Desired outcomes for biodiversity conservation of Dong Ho

NH-B10 Nonet loss of aquatic and terrestrial biodiversity immediately associated with Dong Ho.

NH-B11 Sustainable take of aquatic organisms for subsistence and commercial use.

NH-B12 Expansion of the protected area system to provide a focus for development of nature-based tourism businesses presenting biodiversity and other heritage resources.
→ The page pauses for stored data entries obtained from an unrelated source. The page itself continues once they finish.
(* ===== verification/CollectorMgmt.v ===== *)
(** * The Collector's management handlers (Collector/src/mgmt_handlers.c)

    The process state the handlers see: the clocks, the contexts by address,
    and the flag of the main loop, to which every context's [keep_running]
    points. *)

From S2P Require Import Prelude CLib MgmtProtocol EventHandler MgmtSocket Handlers.

Record CollectorMgmtCtx := mkCollectorCtx { start_time : Z }.

Record CollectorWorld := mkCollectorWorld {
  cw_now : timespec; cw_time : Z; cw_ctxs : gmap Z CollectorMgmtCtx; g_keep_running : Z }.

Definition handler_ping (req : MgmtCommandRequest) (resp : MgmtCommandResponse) (ctx : Z)
    (w : CollectorWorld) : option (Z * MgmtCommandResponse * CollectorWorld) :=
  '(res, resp) ← ping_with "collector" (cw_now w) req resp; Some (res, resp, w).

Definition handler_get_status (req : MgmtCommandRequest) (resp : MgmtCommandResponse) (ctx : Z)
    (w : CollectorWorld) : option (Z * MgmtCommandResponse * CollectorWorld) :=
  c ← cw_ctxs w !! ctx;
  '(res, resp) ← status_with "collector" (cw_now w) (cw_time w) (start_time c) req resp;
  Some (res, resp, w).

Definition handler_shutdown (req : MgmtCommandRequest) (resp : MgmtCommandResponse) (ctx : Z)
    (w : CollectorWorld) : option (Z * MgmtCommandResponse * CollectorWorld) :=
  resp ← reply (cw_now w) "collector" (bs "shutdown initiated") req resp;
  _ ← cw_ctxs w !! ctx;
  Some (0, resp, mkCollectorWorld (cw_now w) (cw_time w) (cw_ctxs w) 0).

Definition collector_mgmt_register (ctx : Z) (r : EventHandlerRegistry)
    : option (Z * EventHandlerRegistry) :=
  register_three "collector" ctx r.

(** The call of a registered function. *)
Definition collector_invoke (f ctx : Z) (req : MgmtCommandRequest) (resp : MgmtCommandResponse)
    (w : CollectorWorld) : option (Z * MgmtCommandResponse * CollectorWorld) :=
  if f =? HANDLER_PING then handler_ping req resp ctx w
  else if f =? HANDLER_GET_STATUS then handler_get_status req resp ctx w
  else if f =? HANDLER_SHUTDOWN then handler_shutdown req resp ctx w else None.

Definition collector_ready (ctx : Z) (w : CollectorWorld) : Prop :=
  is_Some (cw_ctxs w !! ctx) /\ wf_timespec (cw_now w).

Definition collector_uptime (ctx : Z) (w : CollectorWorld) : Z :=
  swrap 64 (cw_time w - match cw_ctxs w !! ctx with Some c => start_time c | None => 0 end).

(** SHUTDOWN clears the flag of the main loop and nothing else. *)
Definition collector_stop (ctx : Z) (w w' : CollectorWorld) : Prop :=
  w' = mkCollectorWorld (cw_now w) (cw_time w) (cw_ctxs w) 0.

#[export] Program Instance collector_module : MgmtModule CollectorWorld := {
  mm_name := "collector";
  mm_invoke := collector_invoke;
  mm_register := collector_mgmt_register;
  mm_ready := collector_ready;
  mm_now := cw_now;
  mm_uptime := collector_uptime;
  mm_stop := collector_stop }.
Next Obligation. split; [by apply no_nul_lit|cbn; lia]. Qed.
Next Obligation. done. Qed.
Next Obligation.
  intros ctx q p w [_ Hn] Hq Hp.
  destruct (ping_answers (cw_now w) "collector" q p) as (p' & E & Ha); auto with cbuf.
  { cbn. lia. }
  exists p'. unfold collector_invoke, handler_ping. cbn [Z.eqb HANDLER_PING Pos.eqb].
  by rewrite E.
Qed.
Next Obligation.
  intros ctx q p w [[c Hc] Hn] Hq Hp. unfold collector_uptime. rewrite Hc.
  destruct (status_answers (cw_now w) (cw_time w) (start_time c) "collector" q p)
    as (p' & E & Ha); auto with cbuf.
  { cbn. lia. }
  exists p'. unfold collector_invoke, handler_get_status. cbn [Z.eqb HANDLER_PING HANDLER_GET_STATUS Pos.eqb].
  rewrite Hc. cbn [mbind option_bind]. by rewrite E.
Qed.
Next Obligation.
  intros ctx q p w [[c Hc] Hn] Hq Hp.
  destruct (reply_answers (cw_now w) "collector" (bs "shutdown initiated") q p)
    as (p' & E & Ha); auto with cbuf.
  { cbn. lia. }
  { cbn. unfold MGMT_PAYLOAD_RESPONSE_SIZE. lia. }
  exists p'. eexists. unfold collector_invoke, handler_shutdown.
  cbn [Z.eqb HANDLER_PING HANDLER_GET_STATUS HANDLER_SHUTDOWN Pos.eqb].
  rewrite E. cbn [mbind option_bind]. rewrite Hc. cbn [mbind option_bind]. by split_and!.
Qed.

(** The three handlers return in every ready state, and keep it ready. *)
Lemma collector_handlers_total ctx r :
  reg_unique r -> abs r = three_handlers "collector" ctx ->
  handlers_total collector_invoke (collector_ready ctx) r.
Proof.
  intros Hu Ha. refine (@module_handlers_total CollectorWorld collector_module ctx r _ _);
    [|intros f c; by apply (three_handlers_ptrs _ _ _ _ _ Hu Ha)]. by intros w w' Hw ->.
Qed.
3.2 Cultural heritage and traditional livelihoods

3.2.1 Cultural landscapes

Cultural landscape values of Dong Ho

Dong Ho boasts artistic, spiritual and historical values related to the development history of Ha Tien and more recent nationally significant events. Sites remain that reflect and commemorate this history, along with descendants who provide cultural richness to Ha Tien society. Ha Tien is an area of unique cultural features demonstrated in traditions, customs, and festivals (Truong, 2011a).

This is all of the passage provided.